>>>
(** The end of a window never lies beyond its nominal end, in the sense
    that the text cut out has at most [chunk_size] characters. *)
Lemma window_slice_bound (text : str) (chunk_size s : Z) :
  0 <= chunk_size ->
  len (slice text s (window_end text chunk_size s)) <= chunk_size.
Proof.
  intros Hcs.
  pose proof (len_nonneg text) as Hn.
  assert (Hb : forall e',
    (e' = s + chunk_size
     \/ (s + chunk_size < len text /\ 0 <= e'
         /\ e' <= rfind_hi text (s + chunk_size))) ->
    len (slice text s e') <= chunk_size).
  { intros e' He'. unfold len at 1.
    etransitivity; [apply slice_length_le|].
    fold (len text). unfold adjust_index, rfind_hi in *.
    repeat match goal with
           | |- context [?a <? ?b] => destruct (Z.ltb_spec a b)
           | H : context [?a <? ?b] |- _ => destruct (Z.ltb_spec a b)
           end; lia. }
  apply Hb. unfold window_end. cbv zeta.
  destruct (Z.ltb_spec (s + chunk_size) (len text)) as [Hlt|Hge]; [|left; reflexivity].
  destruct (find_boundary_cases text seps
              (s + chunk_size - int_fifth chunk_size) (s + chunk_size))
    as [[Hfb _]|(pre & sep & post & Hss & _ & Hfound & Hfb)].
  - left. assumption.
  - right. rewrite Hfb.
    destruct (rfind_found _ _ _ _ Hfound) as (Hlo & Hhi & _).
    pose proof (rfind_lo_nonneg text (s + chunk_size - int_fifth chunk_size)).
    pose proof (len_nonneg sep). lia.
Qed.

Lemma loop_body_chunks (P : str -> Prop) (text : str) (cs ov : Z)
    (st : loop_state) :
  (forall s, P (strip (slice text s (window_end text cs s)))) ->
  Forall P (chunks st) -> Forall P (chunks (loop_body text cs ov st)).
Proof.
  intros HP Hst. unfold loop_body. simpl chunks.
  apply Forall_app. split; [assumption|].
  constructor; [apply HP|constructor].
Qed.

Lemma iterate_chunks (P : str -> Prop) (text : str) (cs ov : Z) :
  (forall s, P (strip (slice text s (window_end text cs s)))) ->
  forall n st, Forall P (chunks st) ->
               Forall P (chunks (iterate n text cs ov st)).
Proof.
  intros HP. induction n as [|n IH]; intros st Hst; simpl iterate; [assumption|].
  destruct (loop_cond text st); [|assumption].
  apply IH. apply loop_body_chunks; assumption.
Qed.

Lemma run_loop_chunks (P : str -> Prop) (text : str) (cs ov : Z) :
  (forall s, P (strip (slice text s (window_end text cs s)))) ->
  forall fuel st st', run_loop fuel text cs ov st = Some st' ->
                      Forall P (chunks st) -> Forall P (chunks st').
Proof.
  intros HP. induction fuel as [|fuel IH]; intros st st' Hrun Hst;
    simpl run_loop in Hrun; [discriminate|].
  destruct (loop_cond text st).
  - eapply IH; [exact Hrun|]. apply loop_body_chunks; assumption.
  - inversion Hrun; subst; assumption.
Qed.

(** A text no longer than [chunk_size] comes back as it is, as the only
    chunk. *)
Lemma chunk_text_short (fuel : nat) (text : str) (cs ov : Z) :
  len text <= cs -> chunk_text fuel text cs ov = Some [text].
Proof.
  intros Hle. unfold chunk_text.
  destruct (Z.leb_spec (len text) cs); [reflexivity|lia].
Qed.

End chunker_facts.

Section chunker_claims.
Import Py Chunker Aux Samples.

Lemma stalling_loop (fuel : nat) (cks : list str) :
  run_loop fuel stalling_text 15 14 {| start := 0; chunks := cks |} = None.
Proof.
  revert cks. induction fuel as [|fuel IH]; intros cks; [reflexivity|].
  cbn [run_loop].
  replace (loop_cond stalling_text {| start := 0; chunks := cks |})
    with true by reflexivity.
  unfold loop_body. cbn [start chunks].
  replace (window_end stalling_text 15 0) with 14 by (vm_compute; reflexivity).
  apply IH.
Qed.

(** C1 (the code departs from it).  With [chunk_size = 15] and
    [chunk_overlap = 14 < 15] the boundary search shortens the first
    window to end at 14, so the next start is [14 - 14 = 0] again: the
    chunk start offsets are 0, 0, 0, ... and are not strictly increasing,
    and [chunk_text] returns for no amount of fuel. *)
Theorem chunk_text_stalls_on_large_overlap :
  len stalling_text = 21
  /\ window_end stalling_text 15 0 = 14
  /\ chunk_starts 3 stalling_text 15 14 init = [0; 0; 0]
  /\ ~ increasing (chunk_starts 3 stalling_text 15 14 init)
  /\ forall fuel, chunk_text fuel stalling_text 15 14 = None.
Proof.
  split; [reflexivity|]. split; [vm_compute; reflexivity|].
  split; [vm_compute; reflexivity|]. split.
  - replace (chunk_starts 3 stalling_text 15 14 init) with [0; 0; 0]
      by (vm_compute; reflexivity).
    simpl. lia.
  - intros fuel. unfold chunk_text.
    replace (len stalling_text <=? 15) with false by reflexivity.
    unfold init. rewrite stalling_loop. reflexivity.
Qed.

(** Where the overlap leaves room for the boundary search
    ([chunk_overlap + int(0.2 * chunk_size) < chunk_size + 2]) every
    window moves the start forward. *)
Lemma window_end_progress (text : str) (cs ov s : Z) :
  0 <= s -> 0 <= ov -> ov < cs -> ov + int_fifth cs < cs + 2 ->
  s < window_end text cs s - ov.
Proof.
  intros Hs Hov Hlt Hroom.
  pose proof (int_fifth_bounds cs ltac:(lia)) as Hw.
  unfold window_end. cbv zeta.
  destruct (Z.ltb_spec (s + cs) (len text)) as [Hin|Hout]; [|lia].
  destruct (find_boundary_cases text seps (s + cs - int_fifth cs) (s + cs))
    as [[Hfb _]|(pre & sep & post & Hss & _ & Hfound & Hfb)]; rewrite Hfb; [lia|].
  destruct (rfind_found _ _ _ _ Hfound) as (Hlo & _).
  assert (Hin' : sep ∈ seps)
    by (rewrite Hss; apply elem_of_app; right; apply list_elem_of_here).
  rewrite (seps_len _ Hin').
  unfold rfind_lo in Hlo.
  destruct (Z.ltb_spec (s + cs - int_fifth cs) 0); lia.
Qed.

Lemma chunk_starts_increasing (text : str) (cs ov : Z) :
  0 <= ov -> ov < cs -> ov + int_fifth cs < cs + 2 ->
  forall n st, 0 <= start st ->
    increasing (chunk_starts n text cs ov st)
    /\ Forall (fun x => start st <= x) (chunk_starts n text cs ov st).
Proof.
  intros Hov Hlt Hroom. induction n as [|n IH]; intros st Hst;
    cbn [chunk_starts]; [split; [exact I|constructor]|].
  destruct (loop_cond text st); [|split; [exact I|constructor]].
  pose proof (window_end_progress text cs ov (start st) Hst Hov Hlt Hroom) as Hp.
  destruct (IH (loop_body text cs ov st)) as [Hinc Hall].
  { unfold loop_body; cbn [start]; lia. }
  split.
  - destruct (chunk_starts n text cs ov (loop_body text cs ov st)) as [|y l] eqn:E;
      [exact I|].
    split; [|assumption].
    apply Forall_cons in Hall as [Hy _].
    unfold loop_body in Hy; cbn [start] in Hy. lia.
  - constructor; [lia|].
    eapply Forall_impl; [exact Hall|].
    intros x Hx. unfold loop_body in Hx; cbn [start] in Hx. lia.
Qed.

Lemma run_loop_terminates (text : str) (cs ov : Z) :
  0 <= ov -> ov < cs -> ov + int_fifth cs < cs + 2 ->
  forall fuel st,
    0 <= start st -> Z.max 0 (len text - start st) < Z.of_nat fuel ->
    exists st', run_loop fuel text cs ov st = Some st'.
Proof.
  intros Hov Hlt Hroom. induction fuel as [|fuel IH]; intros st Hst Hfuel;
    [lia|].
  - cbn [run_loop]. unfold loop_cond.
    destruct (Z.ltb_spec (start st) (len text)) as [Hc|Hc]; [|eauto].
    pose proof (window_end_progress text cs ov (start st) Hst Hov Hlt Hroom) as Hp.
    apply IH; unfold loop_body; cbn [start]; lia.
Qed.

(** X2.  Where the overlap leaves room for the boundary search, that is
    [0 <= chunk_overlap < chunk_size] and
    [chunk_overlap + int(0.2 * chunk_size) < chunk_size + 2], [chunk_text]
    returns: one loop iteration per character of the text, and one more,
    is fuel enough. *)
Lemma chunk_text_returns_with_room (text : str) (cs ov : Z) :
  0 <= ov -> ov < cs -> ov + int_fifth cs < cs + 2 ->
  exists r, chunk_text (S (Z.to_nat (len text))) text cs ov = Some r.
Proof.
  intros Hov Hlt Hroom. unfold chunk_text.
  destruct (Z.leb_spec (len text) cs); [eauto|].
  destruct (run_loop_terminates text cs ov Hov Hlt Hroom
              (S (Z.to_nat (len text))) init) as [st' Hst'].
  - cbn [start init]. lia.
  - cbn [start init]. pose proof (len_nonneg text). lia.
  - rewrite Hst'. eauto.
Qed.

(** C6 (the code departs from it).  A text no longer than [chunk_size]
    is returned as the single chunk without being trimmed: for [" a"]
    the chunk is [" a"], not ["a"]. *)
Theorem chunk_text_short_not_trimmed :
  forall fuel,
    chunk_text fuel (lit " a") 10 2 = Some [lit " a"]
    /\ strip (lit " a") = lit "a"
    /\ chunk_text fuel (lit " a") 10 2 <> Some [strip (lit " a")].
Proof.
  intros fuel.
  assert (H : chunk_text fuel (lit " a") 10 2 = Some [lit " a"])
    by (apply chunk_text_short; vm_compute; discriminate).
  split; [exact H|]. split; [reflexivity|].
  rewrite H. vm_compute. discriminate.
Qed.

(** C7, as stated, fails: the delimiter closest to the nominal end 20 is
    "! " at 18, which would put the cut at 20, but the code cuts at 18,
    just after ". ", because ". " comes first in its separator list. *)
Lemma closest_delimiter_not_chosen :
  ChunkSpec.cut_point two_delimiters 20 0 = 20
  /\ window_end two_delimiters 20 0 = 18
  /\ window_end two_delimiters 20 0 <> ChunkSpec.cut_point two_delimiters 20 0.
Proof.
  split; [vm_compute; reflexivity|]. split; [vm_compute; reflexivity|].
  vm_compute. discriminate.
Qed.

(** C7, amended.  For a window starting at [start >= 0]: when its
    nominal end [start + chunk_size] lies before the end of the text, the
    separators are tried in the order ". ", ".\n", "! ", "? ", "\n\n";
    the first one of them that occurs wholly inside the last
    [int(0.2 * chunk_size)] characters of the window decides the cut,
    which is placed just after the last such occurrence of that
    separator; when none occurs there the cut is at the nominal end.
    When the nominal end is not before the end of the text, the cut is
    at the nominal end. *)
Theorem window_end_first_listed_separator (text : str) (chunk_size start : Z) :
  0 <= start -> 0 <= chunk_size ->
  let e := start + chunk_size in
  let lo := e - int_fifth chunk_size in
  if e <? len text then
    (window_end text chunk_size start = e
     /\ forall sep j, sep ∈ seps -> lo <= j -> j + 2 <= e ->
                      occurs_at text sep j = false)
    \/ exists pre sep post idx,
         seps = pre ++ sep :: post
         /\ (forall p j, p ∈ pre -> lo <= j -> j + 2 <= e ->
                         occurs_at text p j = false)
         /\ lo <= idx /\ idx + 2 <= e
         /\ occurs_at text sep idx = true
         /\ (forall j, idx < j -> j + 2 <= e -> occurs_at text sep j = false)
         /\ window_end text chunk_size start = idx + 2
  else window_end text chunk_size start = e.
Proof.
  intros Hs Hcs e lo.
  pose proof (int_fifth_bounds chunk_size Hcs) as Hw.
  unfold window_end. cbv zeta. fold e. fold lo.
  destruct (Z.ltb_spec e (len text)) as [Hin|Hout]; [|reflexivity].
  assert (Hlo : rfind_lo text lo = lo).
  { unfold rfind_lo. destruct (Z.ltb_spec lo 0); subst lo e; lia. }
  assert (Hhi : rfind_hi text e = e).
  { unfold rfind_hi.
    destruct (Z.ltb_spec (len text) e); [lia|].
    destruct (Z.ltb_spec e 0); subst e; lia. }
  destruct (find_boundary_cases text seps lo e)
    as [[Hfb Hnone]|(pre & sep & post & Hss & Hpre & Hfound & Hfb)].
  - left. split; [assumption|].
    intros sep j Hsep Hj1 Hj2.
    apply (rfind_none text sep lo e (Hnone sep Hsep));
      rewrite ?Hlo, ?Hhi, ?(seps_len sep Hsep); lia.
  - right.
    assert (Hsep : sep ∈ seps)
      by (rewrite Hss; apply elem_of_app; right; apply list_elem_of_here).
    destruct (rfind_found _ _ _ _ Hfound) as (H1 & H2 & H3 & H4).
    rewrite Hlo in H1. rewrite Hhi, (seps_len sep Hsep) in H2.
    exists pre, sep, post, (rfind text sep lo e).
    split; [assumption|]. split.
    { intros p j Hp Hj1 Hj2.
      assert (Hp' : p ∈ seps)
        by (rewrite Hss; apply elem_of_app; left; assumption).
      apply (rfind_none text p lo e (Hpre p Hp));
        rewrite ?Hlo, ?Hhi, ?(seps_len p Hp'); lia. }
    split; [assumption|]. split; [assumption|]. split; [assumption|].
    split.
    { intros j Hj1 Hj2. apply H4; [assumption|].
      rewrite Hhi, (seps_len sep Hsep). lia. }
    rewrite Hfb, (seps_len sep Hsep). reflexivity.
Qed.

(** C8.  For [chunk_size >= 0] no chunk is longer than [chunk_size] plus
    the boundary-search window [int(0.2 * chunk_size)]: this holds of
    every chunk cut by any number of loop iterations, and so of every
    chunk of a returned list. *)
Theorem chunk_length_within_tolerance (text : str) (chunk_size chunk_overlap : Z) :
  0 <= chunk_size ->
  (forall n,
      Forall (fun c => len c <= chunk_size + int_fifth chunk_size)
        (chunks (iterate n text chunk_size chunk_overlap init)))
  /\ (forall fuel r,
         chunk_text fuel text chunk_size chunk_overlap = Some r ->
         Forall (fun c => len c <= chunk_size + int_fifth chunk_size) r).
Proof.
  intros Hcs.
  pose proof (int_fifth_bounds chunk_size Hcs) as Hw.
  assert (HP : forall s,
    len (strip (slice text s (window_end text chunk_size s)))
    <= chunk_size + int_fifth chunk_size).
  { intros s. pose proof (strip_length (slice text s (window_end text chunk_size s))).
    pose proof (window_slice_bound text chunk_size s Hcs). lia. }
  split.
  - intros n.
    apply (iterate_chunks (fun c => len c <= chunk_size + int_fifth chunk_size));
      [exact HP|constructor].
  - intros fuel r. unfold chunk_text.
    destruct (Z.leb_spec (len text) chunk_size) as [Hshort|Hlong].
    + intros [= <-]. constructor; [lia|constructor].
    + destruct (run_loop fuel text chunk_size chunk_overlap init)
        as [st'|] eqn:Hrun; [|discriminate].
      intros [= <-].
      eapply (run_loop_chunks (fun c => len c <= chunk_size + int_fifth chunk_size));
        [exact HP|exact Hrun|constructor].
Qed.

End chunker_claims.

(** ** The embedding generator *)

Section embedding_facts.
Import Py Embeddings Aux Samples.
<<<
Please reply with an exact copy of the lines above, starting at the first and ending at the line that holds "forall n st, Forall P (chunks st) ->".

(** The end of a window never lies beyond its nominal end, in the sense
    that the text cut out has at most [chunk_size] characters. *)
Lemma window_slice_bound (text : str) (chunk_size s : Z) :
  0 <= chunk_size ->
  len (slice text s (window_end text chunk_size s)) <= chunk_size.
Proof.
  intros Hcs.
  pose proof (len_nonneg text) as Hn.
  assert (Hb : forall e',
    (e' = s + chunk_size
     \/ (s + chunk_size < len text /\ 0 <= e'
         /\ e' <= rfind_hi text (s + chunk_size))) ->
    len (slice text s e') <= chunk_size).
  { intros e' He'. unfold len at 1.
    etransitivity; [apply slice_length_le|].
    fold (len text). unfold adjust_index, rfind_hi in *.
    repeat match goal with
           | |- context [?a <? ?b] => destruct (Z.ltb_spec a b)
           | H : context [?a <? ?b] |- _ => destruct (Z.ltb_spec a b)
           end; lia. }
  apply Hb. unfold window_end. cbv zeta.
  destruct (Z.ltb_spec (s + chunk_size) (len text)) as [Hlt|Hge]; [|left; reflexivity].
  destruct (find_boundary_cases text seps
              (s + chunk_size - int_fifth chunk_size) (s + chunk_size))
    as [[Hfb _]|(pre & sep & post & Hss & _ & Hfound & Hfb)].
  - left. assumption.
  - right. rewrite Hfb.
    destruct (rfind_found _ _ _ _ Hfound) as (Hlo & Hhi & _).
    pose proof (rfind_lo_nonneg text (s + chunk_size - int_fifth chunk_size)).
    pose proof (len_nonneg sep). lia.
Qed.

Lemma loop_body_chunks (P : str -> Prop) (text : str) (cs ov : Z)
    (st : loop_state) :
  (forall s, P (strip (slice text s (window_end text cs s)))) ->
  Forall P (chunks st) -> Forall P (chunks (loop_body text cs ov st)).
Proof.
  intros HP Hst. unfold loop_body. simpl chunks.
  apply Forall_app. split; [assumption|].
  constructor; [apply HP|constructor].
Qed.

Lemma iterate_chunks (P : str -> Prop) (text : str) (cs ov : Z) :
  (forall s, P (strip (slice text s (window_end text cs s)))) ->
  forall n st, Forall P (chunks st) ->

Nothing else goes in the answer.